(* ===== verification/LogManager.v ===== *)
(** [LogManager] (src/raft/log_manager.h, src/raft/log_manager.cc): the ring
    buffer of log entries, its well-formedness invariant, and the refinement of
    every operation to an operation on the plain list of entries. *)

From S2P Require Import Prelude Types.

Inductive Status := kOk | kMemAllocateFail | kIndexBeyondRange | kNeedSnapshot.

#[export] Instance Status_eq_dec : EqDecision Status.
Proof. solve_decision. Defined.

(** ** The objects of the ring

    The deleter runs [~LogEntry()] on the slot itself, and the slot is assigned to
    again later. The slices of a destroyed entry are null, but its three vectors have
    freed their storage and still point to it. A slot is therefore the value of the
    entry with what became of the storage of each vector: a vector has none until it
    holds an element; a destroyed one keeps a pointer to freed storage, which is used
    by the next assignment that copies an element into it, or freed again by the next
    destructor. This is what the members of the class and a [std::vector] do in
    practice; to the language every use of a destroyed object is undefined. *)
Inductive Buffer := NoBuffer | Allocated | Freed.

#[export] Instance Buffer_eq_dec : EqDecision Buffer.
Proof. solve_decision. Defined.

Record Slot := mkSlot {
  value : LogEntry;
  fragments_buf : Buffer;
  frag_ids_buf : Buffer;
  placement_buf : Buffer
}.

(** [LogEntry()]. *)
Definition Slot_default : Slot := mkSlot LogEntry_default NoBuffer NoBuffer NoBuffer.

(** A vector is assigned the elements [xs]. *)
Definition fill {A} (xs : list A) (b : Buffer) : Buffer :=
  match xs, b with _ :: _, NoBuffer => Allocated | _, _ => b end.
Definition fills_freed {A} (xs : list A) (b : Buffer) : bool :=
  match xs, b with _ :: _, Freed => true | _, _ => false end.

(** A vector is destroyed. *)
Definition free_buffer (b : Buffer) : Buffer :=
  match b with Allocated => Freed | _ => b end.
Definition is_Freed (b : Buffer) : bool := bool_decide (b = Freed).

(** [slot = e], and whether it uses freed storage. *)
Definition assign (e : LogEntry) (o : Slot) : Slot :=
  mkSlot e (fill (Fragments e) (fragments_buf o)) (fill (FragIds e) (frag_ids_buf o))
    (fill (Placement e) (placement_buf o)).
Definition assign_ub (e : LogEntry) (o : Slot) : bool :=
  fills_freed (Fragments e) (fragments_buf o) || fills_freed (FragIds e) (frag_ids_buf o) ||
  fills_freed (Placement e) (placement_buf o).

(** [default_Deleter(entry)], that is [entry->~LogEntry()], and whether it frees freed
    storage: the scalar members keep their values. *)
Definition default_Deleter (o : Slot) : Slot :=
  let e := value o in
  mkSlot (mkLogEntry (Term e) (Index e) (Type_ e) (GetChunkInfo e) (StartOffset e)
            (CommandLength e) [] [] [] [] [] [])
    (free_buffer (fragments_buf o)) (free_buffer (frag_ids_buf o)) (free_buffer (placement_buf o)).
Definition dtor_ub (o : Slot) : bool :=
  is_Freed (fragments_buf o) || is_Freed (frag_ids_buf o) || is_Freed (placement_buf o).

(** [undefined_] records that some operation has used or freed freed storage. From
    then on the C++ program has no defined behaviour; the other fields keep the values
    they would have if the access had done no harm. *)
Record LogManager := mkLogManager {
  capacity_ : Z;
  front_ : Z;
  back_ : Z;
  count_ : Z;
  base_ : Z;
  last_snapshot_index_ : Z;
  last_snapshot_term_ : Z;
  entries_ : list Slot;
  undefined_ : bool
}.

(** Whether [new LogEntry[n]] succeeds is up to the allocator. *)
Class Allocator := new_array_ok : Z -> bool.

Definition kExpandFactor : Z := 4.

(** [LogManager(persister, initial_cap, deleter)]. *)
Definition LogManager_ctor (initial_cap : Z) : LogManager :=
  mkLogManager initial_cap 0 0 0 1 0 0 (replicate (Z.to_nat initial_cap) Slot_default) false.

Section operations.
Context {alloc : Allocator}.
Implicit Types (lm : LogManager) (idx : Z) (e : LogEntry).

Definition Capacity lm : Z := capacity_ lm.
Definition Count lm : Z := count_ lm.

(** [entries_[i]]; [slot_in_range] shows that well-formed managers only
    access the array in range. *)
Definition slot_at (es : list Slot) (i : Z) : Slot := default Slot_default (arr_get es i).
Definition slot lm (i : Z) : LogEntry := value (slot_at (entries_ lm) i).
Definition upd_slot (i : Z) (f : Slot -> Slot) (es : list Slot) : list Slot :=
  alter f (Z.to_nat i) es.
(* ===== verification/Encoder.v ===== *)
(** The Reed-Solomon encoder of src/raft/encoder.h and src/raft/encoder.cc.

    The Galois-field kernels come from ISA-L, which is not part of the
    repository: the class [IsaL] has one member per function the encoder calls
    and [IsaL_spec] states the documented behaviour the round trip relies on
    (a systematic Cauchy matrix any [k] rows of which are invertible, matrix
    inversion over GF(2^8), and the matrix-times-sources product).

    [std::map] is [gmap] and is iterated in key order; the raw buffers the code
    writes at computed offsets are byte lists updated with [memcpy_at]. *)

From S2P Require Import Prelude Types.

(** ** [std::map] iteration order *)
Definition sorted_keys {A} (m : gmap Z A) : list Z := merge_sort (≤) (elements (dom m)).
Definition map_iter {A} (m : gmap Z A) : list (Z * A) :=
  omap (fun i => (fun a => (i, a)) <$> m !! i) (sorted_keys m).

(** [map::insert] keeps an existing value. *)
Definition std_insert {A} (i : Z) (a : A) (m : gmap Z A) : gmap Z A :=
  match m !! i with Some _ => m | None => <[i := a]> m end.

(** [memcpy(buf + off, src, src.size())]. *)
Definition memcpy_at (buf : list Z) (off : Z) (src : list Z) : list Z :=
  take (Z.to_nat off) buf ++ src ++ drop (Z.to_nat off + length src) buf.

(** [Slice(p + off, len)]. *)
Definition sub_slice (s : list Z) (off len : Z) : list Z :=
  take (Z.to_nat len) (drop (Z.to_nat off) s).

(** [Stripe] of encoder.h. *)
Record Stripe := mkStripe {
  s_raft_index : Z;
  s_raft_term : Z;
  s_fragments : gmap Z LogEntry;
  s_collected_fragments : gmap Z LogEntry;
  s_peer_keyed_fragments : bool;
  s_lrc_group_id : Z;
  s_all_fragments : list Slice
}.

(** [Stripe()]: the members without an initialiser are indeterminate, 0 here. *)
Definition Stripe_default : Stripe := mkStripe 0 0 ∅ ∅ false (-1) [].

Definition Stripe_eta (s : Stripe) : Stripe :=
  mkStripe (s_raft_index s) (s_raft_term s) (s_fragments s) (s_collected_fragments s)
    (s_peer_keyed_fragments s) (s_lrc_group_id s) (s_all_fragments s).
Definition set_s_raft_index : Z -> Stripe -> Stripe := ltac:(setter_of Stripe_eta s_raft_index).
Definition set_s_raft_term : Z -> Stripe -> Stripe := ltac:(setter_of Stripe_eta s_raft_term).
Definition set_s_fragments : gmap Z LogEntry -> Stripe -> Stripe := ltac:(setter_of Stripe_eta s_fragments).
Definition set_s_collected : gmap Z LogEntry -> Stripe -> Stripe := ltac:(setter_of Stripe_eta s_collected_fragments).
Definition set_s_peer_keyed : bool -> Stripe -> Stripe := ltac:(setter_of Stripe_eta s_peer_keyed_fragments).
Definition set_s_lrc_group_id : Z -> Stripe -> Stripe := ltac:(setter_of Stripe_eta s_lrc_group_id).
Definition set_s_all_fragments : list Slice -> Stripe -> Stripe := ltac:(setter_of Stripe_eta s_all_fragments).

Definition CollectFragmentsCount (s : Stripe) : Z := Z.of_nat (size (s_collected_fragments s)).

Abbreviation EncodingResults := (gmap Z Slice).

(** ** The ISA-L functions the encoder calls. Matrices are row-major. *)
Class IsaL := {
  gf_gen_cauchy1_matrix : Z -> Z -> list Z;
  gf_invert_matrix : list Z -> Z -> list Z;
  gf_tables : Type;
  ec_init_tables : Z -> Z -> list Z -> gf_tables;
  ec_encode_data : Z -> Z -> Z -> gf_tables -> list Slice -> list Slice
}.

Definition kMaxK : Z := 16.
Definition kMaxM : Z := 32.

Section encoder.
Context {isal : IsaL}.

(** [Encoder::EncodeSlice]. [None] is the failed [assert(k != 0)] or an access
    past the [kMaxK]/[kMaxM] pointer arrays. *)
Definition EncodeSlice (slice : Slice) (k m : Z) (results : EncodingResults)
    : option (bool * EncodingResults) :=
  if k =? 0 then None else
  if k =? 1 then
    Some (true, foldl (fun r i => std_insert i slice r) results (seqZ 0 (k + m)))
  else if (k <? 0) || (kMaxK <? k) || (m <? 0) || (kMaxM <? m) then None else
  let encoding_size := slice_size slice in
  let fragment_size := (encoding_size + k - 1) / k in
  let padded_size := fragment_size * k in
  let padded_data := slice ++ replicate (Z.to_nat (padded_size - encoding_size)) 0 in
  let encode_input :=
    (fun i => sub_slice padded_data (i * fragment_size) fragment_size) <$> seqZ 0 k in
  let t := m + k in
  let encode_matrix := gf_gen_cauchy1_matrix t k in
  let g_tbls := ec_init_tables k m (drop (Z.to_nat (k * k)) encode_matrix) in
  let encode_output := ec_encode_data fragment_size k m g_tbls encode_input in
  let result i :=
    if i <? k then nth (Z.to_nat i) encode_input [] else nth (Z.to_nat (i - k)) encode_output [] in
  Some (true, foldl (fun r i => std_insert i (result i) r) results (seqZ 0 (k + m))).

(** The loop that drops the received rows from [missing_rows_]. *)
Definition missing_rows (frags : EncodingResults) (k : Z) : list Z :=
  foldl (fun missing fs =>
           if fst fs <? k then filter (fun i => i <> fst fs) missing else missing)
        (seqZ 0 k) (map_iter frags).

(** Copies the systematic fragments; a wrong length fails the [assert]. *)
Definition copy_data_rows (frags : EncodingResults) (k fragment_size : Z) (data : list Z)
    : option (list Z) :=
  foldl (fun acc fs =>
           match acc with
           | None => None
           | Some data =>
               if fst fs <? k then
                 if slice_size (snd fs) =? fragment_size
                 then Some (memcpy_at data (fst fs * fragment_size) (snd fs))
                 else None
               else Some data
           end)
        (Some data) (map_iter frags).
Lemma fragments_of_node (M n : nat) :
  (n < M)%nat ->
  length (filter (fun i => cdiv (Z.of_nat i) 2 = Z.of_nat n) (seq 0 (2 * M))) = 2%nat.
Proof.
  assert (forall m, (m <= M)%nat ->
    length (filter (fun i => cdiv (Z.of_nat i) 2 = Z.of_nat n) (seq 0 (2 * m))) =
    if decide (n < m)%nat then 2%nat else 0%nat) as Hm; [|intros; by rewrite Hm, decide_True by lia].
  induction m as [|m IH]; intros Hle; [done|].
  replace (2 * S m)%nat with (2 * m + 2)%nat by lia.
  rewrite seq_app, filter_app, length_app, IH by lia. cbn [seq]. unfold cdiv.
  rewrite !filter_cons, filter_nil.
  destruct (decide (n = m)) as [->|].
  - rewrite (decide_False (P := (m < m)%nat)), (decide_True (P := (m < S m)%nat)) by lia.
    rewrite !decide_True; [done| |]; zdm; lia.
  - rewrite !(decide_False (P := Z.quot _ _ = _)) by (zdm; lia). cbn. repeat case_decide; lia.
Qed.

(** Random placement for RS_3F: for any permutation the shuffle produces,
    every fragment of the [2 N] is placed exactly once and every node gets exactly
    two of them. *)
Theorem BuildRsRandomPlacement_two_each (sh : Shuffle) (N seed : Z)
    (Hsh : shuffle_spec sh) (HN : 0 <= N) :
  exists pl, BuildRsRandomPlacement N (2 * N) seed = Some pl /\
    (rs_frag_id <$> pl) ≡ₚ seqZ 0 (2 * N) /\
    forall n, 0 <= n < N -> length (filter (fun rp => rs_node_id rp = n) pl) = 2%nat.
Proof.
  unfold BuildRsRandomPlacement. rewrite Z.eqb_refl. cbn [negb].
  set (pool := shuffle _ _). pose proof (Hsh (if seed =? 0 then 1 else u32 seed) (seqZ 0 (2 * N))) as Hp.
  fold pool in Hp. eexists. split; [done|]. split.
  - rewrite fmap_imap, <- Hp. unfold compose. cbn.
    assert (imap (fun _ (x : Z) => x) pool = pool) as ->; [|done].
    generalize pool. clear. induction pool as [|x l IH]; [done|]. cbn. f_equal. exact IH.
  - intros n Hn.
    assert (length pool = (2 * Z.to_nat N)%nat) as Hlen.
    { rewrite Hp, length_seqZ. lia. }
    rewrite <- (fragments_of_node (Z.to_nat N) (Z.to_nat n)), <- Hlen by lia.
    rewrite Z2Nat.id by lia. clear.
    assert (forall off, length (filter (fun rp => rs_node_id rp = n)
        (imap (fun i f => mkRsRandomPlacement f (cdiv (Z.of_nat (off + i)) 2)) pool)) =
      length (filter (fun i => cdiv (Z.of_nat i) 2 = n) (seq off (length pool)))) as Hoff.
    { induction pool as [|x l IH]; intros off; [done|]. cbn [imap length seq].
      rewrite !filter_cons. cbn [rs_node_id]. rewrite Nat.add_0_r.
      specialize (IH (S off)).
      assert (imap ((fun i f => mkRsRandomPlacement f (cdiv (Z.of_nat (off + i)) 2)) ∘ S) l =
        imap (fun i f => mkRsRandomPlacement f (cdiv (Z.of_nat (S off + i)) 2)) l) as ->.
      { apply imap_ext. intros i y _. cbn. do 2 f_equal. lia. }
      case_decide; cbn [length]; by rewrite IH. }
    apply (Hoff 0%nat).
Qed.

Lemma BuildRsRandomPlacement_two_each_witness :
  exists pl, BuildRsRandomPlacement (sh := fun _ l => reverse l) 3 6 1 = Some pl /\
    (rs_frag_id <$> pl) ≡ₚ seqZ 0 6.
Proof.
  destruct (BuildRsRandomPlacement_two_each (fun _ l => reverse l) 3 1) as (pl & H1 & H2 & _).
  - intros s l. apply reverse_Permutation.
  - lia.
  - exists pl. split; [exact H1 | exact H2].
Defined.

◇ ◇ ◇ ◇

WHAT THIS TASK INVOLVES »
Print the lines above from the one with "again later. The" through the one with "match xs, b with _ :: _, NoBuffer", both included, exactly as written and nothing more.

OUTPUT OF THE EXERCISE »
    again later. The slices of a destroyed entry are null, but its three vectors have
    freed their storage and still point to it. A slot is therefore the value of the
    entry with what became of the storage of each vector: a vector has none until it
    holds an element; a destroyed one keeps a pointer to freed storage, which is used
    by the next assignment that copies an element into it, or freed again by the next
    destructor. This is what the members of the class and a [std::vector] do in
    practice; to the language every use of a destroyed object is undefined. *)
Inductive Buffer := NoBuffer | Allocated | Freed.

#[export] Instance Buffer_eq_dec : EqDecision Buffer.
Proof. solve_decision. Defined.

Record Slot := mkSlot {
  value : LogEntry;
  fragments_buf : Buffer;
  frag_ids_buf : Buffer;
  placement_buf : Buffer
}.

(** [LogEntry()]. *)
Definition Slot_default : Slot := mkSlot LogEntry_default NoBuffer NoBuffer NoBuffer.

(** A vector is assigned the elements [xs]. *)
Definition fill {A} (xs : list A) (b : Buffer) : Buffer :=
  match xs, b with _ :: _, NoBuffer => Allocated | _, _ => b end.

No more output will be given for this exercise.